**ACTION ITEM**
Return every line from the records below that has the word "when".

(Items from a dataset)
-- -- --
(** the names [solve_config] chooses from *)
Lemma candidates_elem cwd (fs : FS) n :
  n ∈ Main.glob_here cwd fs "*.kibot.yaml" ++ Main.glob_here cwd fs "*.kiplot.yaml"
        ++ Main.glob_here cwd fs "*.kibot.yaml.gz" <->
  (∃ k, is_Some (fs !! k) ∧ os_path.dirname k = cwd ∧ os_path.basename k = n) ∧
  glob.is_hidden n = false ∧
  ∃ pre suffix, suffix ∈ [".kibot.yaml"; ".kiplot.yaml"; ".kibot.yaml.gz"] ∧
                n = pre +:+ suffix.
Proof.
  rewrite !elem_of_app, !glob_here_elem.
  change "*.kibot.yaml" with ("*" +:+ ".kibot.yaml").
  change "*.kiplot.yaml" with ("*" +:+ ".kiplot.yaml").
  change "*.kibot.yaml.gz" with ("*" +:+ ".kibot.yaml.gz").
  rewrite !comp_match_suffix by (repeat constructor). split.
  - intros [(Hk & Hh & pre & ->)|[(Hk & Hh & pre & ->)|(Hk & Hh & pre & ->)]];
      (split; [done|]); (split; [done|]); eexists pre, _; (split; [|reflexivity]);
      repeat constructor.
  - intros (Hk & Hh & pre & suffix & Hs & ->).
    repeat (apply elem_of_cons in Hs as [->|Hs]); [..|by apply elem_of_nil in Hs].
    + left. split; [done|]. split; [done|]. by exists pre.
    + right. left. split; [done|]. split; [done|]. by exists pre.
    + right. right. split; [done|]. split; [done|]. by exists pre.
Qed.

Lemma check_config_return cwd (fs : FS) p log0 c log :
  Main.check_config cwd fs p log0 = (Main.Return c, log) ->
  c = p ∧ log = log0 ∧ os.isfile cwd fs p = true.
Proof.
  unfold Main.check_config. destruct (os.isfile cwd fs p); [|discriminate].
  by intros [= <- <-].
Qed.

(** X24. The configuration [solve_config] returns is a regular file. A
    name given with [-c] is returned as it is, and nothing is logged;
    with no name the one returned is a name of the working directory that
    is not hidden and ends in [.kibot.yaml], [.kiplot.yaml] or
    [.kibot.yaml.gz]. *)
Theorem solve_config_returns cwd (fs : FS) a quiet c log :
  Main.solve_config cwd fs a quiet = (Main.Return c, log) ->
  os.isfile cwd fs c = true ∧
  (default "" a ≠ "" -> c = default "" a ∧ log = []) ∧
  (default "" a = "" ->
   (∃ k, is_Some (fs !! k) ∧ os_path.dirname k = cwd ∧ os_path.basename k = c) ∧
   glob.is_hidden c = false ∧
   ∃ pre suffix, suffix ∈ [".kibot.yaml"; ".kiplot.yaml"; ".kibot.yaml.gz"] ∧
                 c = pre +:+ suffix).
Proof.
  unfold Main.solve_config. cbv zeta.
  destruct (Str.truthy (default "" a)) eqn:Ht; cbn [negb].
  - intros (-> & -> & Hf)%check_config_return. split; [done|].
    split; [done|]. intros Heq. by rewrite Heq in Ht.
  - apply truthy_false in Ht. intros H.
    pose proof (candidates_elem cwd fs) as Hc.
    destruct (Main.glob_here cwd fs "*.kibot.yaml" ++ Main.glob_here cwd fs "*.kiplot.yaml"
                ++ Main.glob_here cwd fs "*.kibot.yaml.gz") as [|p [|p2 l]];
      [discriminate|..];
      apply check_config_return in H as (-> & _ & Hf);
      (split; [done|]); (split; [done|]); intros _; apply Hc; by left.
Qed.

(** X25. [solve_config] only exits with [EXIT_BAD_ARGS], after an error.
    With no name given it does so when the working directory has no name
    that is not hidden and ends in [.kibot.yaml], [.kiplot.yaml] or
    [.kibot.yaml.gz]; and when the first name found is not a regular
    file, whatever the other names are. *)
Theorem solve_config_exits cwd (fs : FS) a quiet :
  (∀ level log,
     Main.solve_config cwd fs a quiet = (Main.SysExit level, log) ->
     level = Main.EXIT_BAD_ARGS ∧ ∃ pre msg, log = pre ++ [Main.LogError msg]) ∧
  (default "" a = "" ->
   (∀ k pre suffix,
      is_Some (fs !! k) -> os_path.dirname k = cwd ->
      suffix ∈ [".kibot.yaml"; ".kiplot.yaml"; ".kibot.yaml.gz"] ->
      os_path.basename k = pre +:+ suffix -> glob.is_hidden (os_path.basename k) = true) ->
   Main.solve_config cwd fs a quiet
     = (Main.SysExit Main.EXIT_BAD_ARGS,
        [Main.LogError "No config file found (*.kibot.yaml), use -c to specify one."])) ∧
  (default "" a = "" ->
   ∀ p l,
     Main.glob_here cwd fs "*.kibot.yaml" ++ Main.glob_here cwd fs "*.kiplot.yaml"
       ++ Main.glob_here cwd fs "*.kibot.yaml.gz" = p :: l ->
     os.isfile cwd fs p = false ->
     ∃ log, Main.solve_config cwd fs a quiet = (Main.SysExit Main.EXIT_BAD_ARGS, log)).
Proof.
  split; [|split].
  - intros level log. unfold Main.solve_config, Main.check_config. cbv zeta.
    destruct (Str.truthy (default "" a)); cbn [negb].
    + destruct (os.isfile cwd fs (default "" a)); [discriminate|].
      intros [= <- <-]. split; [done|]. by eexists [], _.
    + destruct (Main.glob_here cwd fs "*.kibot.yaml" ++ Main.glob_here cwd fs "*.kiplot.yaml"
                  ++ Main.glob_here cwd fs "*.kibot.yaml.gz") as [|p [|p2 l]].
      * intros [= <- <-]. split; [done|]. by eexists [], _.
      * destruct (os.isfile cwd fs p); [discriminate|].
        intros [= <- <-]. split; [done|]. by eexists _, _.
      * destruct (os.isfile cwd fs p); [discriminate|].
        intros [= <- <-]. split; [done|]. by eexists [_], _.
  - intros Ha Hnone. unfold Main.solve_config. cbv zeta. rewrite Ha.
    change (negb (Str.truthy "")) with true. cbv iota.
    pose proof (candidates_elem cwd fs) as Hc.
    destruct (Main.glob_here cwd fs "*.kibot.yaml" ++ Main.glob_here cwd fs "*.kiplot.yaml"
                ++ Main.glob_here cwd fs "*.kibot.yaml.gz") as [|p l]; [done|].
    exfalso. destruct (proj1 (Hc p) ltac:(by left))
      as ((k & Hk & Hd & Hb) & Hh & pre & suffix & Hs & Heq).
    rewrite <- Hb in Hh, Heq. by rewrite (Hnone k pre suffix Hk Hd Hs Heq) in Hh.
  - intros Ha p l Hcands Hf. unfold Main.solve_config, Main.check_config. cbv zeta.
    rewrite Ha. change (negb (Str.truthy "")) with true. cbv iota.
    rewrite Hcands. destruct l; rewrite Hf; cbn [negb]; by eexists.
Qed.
-- -- --
**OUTPUT FOR THIS EXERCISE**
    With no name given it does so when the working directory has no name
    [.kibot.yaml.gz]; and when the first name found is not a regular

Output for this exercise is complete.